- Exercise directions
Here is the task for the records below: repeat exactly the lines from the one with "(remember (rs_global r)" to the one with "Definition resolvedVariablesInOrder (global", both included, and nothing else.

Source data:
....
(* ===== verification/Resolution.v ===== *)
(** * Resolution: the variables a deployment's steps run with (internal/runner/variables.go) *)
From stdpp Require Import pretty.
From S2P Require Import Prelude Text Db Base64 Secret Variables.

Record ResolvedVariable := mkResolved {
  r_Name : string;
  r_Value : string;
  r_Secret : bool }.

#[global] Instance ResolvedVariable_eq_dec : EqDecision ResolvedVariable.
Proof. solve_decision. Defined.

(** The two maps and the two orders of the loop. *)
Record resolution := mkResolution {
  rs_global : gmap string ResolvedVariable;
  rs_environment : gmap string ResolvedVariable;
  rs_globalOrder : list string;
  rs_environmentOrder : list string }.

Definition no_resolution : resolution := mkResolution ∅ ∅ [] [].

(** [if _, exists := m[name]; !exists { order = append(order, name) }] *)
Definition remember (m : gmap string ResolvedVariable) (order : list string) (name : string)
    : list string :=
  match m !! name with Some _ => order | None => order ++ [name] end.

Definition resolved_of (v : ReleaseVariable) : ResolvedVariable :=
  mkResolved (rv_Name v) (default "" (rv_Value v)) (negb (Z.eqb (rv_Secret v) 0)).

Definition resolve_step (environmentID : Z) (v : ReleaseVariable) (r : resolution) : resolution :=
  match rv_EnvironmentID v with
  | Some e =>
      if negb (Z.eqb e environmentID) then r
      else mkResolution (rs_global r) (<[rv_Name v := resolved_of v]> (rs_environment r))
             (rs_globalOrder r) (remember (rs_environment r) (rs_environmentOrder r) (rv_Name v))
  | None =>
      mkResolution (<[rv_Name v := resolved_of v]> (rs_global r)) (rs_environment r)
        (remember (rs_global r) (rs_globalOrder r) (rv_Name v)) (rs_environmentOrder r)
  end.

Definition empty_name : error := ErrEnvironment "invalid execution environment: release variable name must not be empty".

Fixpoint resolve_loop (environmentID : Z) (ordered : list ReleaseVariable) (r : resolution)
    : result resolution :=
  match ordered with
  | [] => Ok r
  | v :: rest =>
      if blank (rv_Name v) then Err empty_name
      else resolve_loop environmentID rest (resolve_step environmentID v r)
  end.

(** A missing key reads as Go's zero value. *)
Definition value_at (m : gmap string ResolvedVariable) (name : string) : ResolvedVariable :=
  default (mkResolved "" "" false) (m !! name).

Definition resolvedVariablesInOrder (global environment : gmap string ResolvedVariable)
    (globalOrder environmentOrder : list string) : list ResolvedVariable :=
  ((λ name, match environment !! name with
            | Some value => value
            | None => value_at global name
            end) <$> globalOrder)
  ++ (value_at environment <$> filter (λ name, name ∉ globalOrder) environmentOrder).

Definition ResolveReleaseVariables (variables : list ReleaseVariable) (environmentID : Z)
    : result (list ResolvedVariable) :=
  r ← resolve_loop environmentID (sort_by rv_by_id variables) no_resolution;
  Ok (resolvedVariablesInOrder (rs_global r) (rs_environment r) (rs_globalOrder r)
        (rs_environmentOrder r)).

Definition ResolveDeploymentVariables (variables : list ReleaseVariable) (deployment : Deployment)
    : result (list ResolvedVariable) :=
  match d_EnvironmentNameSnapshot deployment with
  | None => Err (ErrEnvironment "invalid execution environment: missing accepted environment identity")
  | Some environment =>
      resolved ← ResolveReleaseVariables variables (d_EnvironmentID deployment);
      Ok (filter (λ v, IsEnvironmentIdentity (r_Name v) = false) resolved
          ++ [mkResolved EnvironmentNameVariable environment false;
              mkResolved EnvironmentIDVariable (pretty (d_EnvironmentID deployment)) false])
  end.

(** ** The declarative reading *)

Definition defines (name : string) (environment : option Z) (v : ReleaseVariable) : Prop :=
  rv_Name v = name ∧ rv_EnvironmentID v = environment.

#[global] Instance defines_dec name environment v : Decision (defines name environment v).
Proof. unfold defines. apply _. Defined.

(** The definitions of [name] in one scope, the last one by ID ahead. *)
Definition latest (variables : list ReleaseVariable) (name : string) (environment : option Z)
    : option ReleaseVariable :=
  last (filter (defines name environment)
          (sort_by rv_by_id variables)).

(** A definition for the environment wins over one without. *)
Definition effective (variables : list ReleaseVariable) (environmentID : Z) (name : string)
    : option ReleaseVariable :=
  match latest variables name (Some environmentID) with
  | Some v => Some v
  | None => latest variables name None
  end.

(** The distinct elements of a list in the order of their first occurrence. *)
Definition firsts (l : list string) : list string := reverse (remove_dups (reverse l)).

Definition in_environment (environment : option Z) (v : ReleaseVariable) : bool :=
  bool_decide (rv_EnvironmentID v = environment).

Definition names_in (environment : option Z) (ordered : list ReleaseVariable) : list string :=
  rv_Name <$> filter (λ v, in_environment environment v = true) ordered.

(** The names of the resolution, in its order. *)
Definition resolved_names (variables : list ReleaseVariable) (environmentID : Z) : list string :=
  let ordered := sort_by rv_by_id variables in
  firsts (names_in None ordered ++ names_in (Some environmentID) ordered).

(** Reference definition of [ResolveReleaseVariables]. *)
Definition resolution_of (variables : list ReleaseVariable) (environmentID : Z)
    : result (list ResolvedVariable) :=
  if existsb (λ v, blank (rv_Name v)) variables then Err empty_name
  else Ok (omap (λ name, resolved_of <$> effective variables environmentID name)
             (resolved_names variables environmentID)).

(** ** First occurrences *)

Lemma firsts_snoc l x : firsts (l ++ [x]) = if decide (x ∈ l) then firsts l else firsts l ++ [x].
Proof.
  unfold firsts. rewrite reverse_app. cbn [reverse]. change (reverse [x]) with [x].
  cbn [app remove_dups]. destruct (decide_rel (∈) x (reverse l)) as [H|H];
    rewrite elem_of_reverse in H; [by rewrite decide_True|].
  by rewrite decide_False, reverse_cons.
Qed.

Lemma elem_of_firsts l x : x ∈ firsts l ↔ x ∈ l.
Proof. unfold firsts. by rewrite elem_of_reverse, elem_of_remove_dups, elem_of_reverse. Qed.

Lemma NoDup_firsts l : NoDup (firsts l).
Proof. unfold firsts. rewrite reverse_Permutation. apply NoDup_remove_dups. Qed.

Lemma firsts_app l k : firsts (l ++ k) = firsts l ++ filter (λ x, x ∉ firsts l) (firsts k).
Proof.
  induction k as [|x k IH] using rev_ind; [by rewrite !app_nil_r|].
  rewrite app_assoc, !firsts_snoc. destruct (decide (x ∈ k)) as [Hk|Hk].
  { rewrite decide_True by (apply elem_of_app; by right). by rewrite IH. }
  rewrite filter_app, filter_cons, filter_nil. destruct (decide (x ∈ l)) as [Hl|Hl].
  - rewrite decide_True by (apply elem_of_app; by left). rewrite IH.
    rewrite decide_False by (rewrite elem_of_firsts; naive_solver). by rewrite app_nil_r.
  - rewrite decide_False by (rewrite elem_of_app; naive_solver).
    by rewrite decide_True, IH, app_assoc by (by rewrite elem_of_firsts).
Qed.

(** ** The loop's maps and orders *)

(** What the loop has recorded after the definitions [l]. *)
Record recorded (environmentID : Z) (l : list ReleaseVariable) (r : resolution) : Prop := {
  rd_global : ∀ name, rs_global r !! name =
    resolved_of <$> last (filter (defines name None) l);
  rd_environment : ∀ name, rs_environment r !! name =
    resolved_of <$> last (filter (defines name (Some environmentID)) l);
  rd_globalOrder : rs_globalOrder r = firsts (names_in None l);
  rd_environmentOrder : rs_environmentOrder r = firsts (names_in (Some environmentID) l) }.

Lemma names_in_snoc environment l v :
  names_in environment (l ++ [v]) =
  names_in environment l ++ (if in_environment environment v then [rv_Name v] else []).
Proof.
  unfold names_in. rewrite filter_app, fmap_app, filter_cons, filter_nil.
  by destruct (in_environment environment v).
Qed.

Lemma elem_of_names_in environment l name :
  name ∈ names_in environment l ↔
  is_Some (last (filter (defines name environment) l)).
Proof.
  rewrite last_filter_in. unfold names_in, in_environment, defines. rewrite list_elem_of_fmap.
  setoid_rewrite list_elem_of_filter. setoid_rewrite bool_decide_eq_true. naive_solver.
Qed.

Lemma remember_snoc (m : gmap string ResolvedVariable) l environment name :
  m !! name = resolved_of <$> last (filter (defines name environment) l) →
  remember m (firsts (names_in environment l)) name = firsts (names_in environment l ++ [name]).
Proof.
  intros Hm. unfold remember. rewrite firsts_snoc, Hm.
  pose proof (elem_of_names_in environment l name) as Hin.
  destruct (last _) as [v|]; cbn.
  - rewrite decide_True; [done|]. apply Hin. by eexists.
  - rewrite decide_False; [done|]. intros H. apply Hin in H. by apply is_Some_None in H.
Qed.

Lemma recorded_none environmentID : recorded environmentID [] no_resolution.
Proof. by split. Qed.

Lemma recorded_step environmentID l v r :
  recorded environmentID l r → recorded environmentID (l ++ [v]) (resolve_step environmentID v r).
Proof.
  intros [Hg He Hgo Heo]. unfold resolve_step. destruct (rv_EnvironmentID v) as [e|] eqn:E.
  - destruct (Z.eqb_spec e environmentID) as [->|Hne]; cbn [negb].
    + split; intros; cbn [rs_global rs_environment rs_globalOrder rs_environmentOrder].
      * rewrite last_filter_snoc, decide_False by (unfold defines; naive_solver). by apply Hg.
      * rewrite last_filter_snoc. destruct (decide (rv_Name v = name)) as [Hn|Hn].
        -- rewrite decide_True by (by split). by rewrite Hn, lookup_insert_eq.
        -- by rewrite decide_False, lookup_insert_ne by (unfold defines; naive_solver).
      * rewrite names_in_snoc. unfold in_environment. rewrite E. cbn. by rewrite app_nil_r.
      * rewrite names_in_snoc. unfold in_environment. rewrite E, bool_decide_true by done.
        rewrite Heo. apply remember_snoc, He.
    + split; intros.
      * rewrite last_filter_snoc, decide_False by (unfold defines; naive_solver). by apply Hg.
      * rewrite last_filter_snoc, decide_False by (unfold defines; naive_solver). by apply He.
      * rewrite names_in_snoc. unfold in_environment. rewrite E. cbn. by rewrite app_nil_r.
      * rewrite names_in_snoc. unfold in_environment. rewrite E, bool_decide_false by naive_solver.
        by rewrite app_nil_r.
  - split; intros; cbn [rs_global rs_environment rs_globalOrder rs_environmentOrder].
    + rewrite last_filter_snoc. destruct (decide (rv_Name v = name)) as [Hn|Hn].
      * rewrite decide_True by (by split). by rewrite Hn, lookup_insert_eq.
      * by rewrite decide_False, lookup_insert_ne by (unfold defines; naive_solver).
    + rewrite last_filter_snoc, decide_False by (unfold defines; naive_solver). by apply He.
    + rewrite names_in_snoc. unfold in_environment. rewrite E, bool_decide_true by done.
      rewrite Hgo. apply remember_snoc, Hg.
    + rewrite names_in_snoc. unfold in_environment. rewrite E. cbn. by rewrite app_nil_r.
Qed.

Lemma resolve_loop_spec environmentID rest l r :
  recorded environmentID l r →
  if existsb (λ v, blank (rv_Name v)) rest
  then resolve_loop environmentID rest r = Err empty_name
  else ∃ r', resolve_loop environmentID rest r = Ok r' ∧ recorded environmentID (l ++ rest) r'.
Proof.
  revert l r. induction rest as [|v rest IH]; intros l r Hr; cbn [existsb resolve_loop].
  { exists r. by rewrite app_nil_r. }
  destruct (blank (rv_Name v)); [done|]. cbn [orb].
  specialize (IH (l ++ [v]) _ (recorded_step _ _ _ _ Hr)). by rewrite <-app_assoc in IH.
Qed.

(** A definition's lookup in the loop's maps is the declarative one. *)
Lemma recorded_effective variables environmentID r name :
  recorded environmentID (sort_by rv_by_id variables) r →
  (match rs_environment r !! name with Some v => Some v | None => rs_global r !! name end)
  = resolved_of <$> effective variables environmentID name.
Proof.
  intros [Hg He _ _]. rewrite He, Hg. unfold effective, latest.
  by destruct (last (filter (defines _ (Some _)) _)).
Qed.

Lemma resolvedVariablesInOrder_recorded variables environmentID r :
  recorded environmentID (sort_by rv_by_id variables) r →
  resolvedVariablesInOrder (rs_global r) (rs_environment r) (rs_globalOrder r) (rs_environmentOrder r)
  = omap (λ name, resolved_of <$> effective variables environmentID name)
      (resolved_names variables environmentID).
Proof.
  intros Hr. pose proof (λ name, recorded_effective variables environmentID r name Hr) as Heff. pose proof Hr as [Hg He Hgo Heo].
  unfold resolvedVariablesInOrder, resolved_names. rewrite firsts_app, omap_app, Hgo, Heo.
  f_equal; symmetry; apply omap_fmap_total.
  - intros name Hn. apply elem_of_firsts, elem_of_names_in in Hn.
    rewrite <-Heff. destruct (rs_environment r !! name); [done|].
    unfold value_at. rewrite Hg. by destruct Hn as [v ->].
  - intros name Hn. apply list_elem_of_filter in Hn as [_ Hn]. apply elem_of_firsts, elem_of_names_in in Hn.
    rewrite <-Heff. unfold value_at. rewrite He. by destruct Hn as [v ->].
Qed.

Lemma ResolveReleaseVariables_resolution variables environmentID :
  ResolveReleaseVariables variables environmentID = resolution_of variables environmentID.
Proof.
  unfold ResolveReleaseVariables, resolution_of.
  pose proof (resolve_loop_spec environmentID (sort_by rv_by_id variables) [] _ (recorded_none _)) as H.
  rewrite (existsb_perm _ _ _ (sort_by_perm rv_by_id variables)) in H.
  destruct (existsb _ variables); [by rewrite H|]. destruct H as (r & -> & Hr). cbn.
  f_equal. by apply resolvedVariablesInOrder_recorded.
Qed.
....
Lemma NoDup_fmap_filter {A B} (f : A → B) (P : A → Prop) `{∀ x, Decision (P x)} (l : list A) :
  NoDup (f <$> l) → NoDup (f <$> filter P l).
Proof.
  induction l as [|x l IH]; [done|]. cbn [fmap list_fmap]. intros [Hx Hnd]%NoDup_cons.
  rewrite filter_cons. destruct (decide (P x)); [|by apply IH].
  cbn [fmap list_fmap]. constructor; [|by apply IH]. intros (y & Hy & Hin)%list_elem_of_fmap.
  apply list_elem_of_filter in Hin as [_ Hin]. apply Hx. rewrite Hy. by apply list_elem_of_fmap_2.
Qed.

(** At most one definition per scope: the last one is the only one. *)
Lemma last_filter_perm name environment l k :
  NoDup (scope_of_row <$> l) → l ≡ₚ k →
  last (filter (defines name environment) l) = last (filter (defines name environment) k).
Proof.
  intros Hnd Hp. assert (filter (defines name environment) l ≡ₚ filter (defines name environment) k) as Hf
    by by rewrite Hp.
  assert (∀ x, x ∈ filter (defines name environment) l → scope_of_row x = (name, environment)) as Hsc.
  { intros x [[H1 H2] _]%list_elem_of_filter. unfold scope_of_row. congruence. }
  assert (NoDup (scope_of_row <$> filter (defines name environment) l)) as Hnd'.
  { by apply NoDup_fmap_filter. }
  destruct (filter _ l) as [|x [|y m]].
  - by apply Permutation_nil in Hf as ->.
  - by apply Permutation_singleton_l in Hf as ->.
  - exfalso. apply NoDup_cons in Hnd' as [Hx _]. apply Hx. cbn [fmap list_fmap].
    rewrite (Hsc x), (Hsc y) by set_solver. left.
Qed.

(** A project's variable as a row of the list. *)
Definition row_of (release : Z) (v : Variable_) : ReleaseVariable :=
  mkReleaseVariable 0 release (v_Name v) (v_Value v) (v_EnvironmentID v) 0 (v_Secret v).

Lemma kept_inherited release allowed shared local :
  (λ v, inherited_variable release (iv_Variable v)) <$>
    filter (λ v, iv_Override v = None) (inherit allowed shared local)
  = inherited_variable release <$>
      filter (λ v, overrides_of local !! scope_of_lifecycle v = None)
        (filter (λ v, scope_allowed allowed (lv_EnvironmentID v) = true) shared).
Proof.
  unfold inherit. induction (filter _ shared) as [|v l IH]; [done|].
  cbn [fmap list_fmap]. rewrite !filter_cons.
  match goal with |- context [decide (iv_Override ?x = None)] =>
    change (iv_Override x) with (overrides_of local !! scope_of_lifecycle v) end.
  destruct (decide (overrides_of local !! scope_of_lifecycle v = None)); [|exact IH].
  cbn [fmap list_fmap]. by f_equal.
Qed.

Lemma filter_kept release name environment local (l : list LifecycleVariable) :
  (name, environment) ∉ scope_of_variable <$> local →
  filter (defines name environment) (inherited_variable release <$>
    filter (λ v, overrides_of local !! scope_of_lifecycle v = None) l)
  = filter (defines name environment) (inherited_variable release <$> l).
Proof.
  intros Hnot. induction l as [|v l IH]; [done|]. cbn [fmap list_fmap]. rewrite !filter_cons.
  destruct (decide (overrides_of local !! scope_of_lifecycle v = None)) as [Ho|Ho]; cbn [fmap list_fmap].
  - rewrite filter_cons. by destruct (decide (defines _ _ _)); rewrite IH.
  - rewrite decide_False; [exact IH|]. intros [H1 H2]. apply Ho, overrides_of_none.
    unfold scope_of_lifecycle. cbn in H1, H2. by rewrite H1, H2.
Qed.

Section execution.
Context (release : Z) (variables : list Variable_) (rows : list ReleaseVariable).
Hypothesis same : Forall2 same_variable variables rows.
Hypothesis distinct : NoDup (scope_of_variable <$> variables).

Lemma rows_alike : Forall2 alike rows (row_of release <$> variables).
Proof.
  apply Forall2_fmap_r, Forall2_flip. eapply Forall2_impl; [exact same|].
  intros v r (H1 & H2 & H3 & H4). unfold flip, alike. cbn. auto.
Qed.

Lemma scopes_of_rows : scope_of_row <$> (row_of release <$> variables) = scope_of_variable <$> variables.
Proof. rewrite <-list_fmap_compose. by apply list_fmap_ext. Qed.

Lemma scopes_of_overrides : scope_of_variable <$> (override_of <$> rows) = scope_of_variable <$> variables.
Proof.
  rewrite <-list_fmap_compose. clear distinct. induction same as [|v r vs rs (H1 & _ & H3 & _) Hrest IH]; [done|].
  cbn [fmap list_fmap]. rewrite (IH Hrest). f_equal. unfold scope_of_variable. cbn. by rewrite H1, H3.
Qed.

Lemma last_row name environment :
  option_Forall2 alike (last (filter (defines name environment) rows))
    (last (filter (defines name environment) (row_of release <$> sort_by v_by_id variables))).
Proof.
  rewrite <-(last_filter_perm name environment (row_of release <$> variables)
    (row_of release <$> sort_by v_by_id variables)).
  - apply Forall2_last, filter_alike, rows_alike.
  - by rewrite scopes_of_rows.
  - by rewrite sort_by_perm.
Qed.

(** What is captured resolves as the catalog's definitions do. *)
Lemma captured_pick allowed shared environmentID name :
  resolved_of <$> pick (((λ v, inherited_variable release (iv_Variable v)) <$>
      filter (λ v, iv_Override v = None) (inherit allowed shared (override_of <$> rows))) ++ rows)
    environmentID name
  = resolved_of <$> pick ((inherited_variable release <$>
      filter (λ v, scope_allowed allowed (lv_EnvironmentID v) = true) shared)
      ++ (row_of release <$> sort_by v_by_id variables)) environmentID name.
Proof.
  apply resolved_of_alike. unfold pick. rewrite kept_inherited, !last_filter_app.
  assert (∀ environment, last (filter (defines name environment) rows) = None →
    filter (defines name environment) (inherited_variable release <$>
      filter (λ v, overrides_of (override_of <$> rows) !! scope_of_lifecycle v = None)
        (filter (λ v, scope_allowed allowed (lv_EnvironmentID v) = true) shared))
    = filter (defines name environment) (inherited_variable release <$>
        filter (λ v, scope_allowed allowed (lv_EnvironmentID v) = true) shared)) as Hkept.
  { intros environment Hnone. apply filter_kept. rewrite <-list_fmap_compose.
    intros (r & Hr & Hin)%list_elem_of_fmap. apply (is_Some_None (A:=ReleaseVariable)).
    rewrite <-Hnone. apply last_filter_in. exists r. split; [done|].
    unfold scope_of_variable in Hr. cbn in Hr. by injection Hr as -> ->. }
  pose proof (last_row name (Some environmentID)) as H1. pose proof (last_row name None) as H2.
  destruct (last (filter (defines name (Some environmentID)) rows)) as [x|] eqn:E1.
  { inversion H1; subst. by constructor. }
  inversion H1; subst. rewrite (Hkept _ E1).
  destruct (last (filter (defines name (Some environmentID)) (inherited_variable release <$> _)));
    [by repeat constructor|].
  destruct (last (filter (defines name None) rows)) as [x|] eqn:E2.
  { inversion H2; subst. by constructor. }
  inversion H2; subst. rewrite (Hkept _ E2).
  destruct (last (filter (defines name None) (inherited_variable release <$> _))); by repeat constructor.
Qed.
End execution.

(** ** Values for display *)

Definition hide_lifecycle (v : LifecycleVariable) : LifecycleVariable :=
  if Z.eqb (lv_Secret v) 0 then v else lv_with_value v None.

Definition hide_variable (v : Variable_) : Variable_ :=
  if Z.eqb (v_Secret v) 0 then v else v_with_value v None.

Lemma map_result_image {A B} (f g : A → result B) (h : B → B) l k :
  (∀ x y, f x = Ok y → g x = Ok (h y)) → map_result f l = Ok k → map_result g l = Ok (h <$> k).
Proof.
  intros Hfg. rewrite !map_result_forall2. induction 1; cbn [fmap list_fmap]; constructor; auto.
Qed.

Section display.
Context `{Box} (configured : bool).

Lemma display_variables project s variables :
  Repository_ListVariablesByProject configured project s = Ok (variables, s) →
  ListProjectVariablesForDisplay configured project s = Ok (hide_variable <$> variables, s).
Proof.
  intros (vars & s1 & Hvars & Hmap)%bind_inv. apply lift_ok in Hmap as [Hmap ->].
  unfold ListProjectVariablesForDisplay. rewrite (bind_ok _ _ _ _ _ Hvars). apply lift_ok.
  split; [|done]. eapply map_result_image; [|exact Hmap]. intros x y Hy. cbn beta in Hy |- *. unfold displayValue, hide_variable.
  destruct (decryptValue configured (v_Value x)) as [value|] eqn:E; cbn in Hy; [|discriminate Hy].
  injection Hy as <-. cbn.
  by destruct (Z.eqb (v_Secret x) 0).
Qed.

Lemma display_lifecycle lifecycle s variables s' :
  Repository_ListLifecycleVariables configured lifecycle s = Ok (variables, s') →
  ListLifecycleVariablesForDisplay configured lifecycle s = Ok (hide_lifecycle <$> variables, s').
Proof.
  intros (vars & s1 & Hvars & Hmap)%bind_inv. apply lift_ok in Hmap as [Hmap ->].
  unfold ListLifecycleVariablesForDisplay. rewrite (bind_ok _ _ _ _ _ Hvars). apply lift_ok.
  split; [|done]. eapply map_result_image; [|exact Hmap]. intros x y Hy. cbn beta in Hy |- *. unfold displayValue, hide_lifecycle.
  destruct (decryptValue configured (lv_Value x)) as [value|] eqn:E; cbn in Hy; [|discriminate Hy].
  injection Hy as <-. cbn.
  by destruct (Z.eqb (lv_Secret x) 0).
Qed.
....
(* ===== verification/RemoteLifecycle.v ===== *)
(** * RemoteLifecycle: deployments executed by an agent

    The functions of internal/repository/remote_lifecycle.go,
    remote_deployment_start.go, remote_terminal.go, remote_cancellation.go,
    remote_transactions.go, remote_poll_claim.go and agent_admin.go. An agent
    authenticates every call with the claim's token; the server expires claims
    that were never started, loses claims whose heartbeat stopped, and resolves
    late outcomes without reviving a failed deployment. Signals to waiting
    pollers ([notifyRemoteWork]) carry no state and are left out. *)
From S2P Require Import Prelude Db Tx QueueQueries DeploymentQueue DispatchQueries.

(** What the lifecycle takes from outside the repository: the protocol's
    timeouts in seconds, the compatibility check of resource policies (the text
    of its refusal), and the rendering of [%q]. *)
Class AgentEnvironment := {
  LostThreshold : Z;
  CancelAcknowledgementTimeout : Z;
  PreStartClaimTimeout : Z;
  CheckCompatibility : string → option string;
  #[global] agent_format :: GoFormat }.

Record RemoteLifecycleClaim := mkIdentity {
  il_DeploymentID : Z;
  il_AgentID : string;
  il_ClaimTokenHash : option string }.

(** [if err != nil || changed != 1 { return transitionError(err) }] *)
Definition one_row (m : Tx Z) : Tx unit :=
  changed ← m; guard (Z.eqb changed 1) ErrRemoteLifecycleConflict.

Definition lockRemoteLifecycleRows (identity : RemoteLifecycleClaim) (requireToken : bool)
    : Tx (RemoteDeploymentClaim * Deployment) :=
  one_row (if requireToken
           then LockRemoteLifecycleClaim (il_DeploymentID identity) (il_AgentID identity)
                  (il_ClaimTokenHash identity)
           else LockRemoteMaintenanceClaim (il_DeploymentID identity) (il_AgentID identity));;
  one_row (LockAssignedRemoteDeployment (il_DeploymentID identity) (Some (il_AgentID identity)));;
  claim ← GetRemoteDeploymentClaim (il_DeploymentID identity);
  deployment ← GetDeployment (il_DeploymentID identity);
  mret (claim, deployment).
....
- Result for this exercise
        (remember (rs_global r) (rs_globalOrder r) (rv_Name v)) (rs_environmentOrder r)
  end.

Definition empty_name : error := ErrEnvironment "invalid execution environment: release variable name must not be empty".

Fixpoint resolve_loop (environmentID : Z) (ordered : list ReleaseVariable) (r : resolution)
    : result resolution :=
  match ordered with
  | [] => Ok r
  | v :: rest =>
      if blank (rv_Name v) then Err empty_name
      else resolve_loop environmentID rest (resolve_step environmentID v r)
  end.

(** A missing key reads as Go's zero value. *)
Definition value_at (m : gmap string ResolvedVariable) (name : string) : ResolvedVariable :=
  default (mkResolved "" "" false) (m !! name).

Definition resolvedVariablesInOrder (global environment : gmap string ResolvedVariable)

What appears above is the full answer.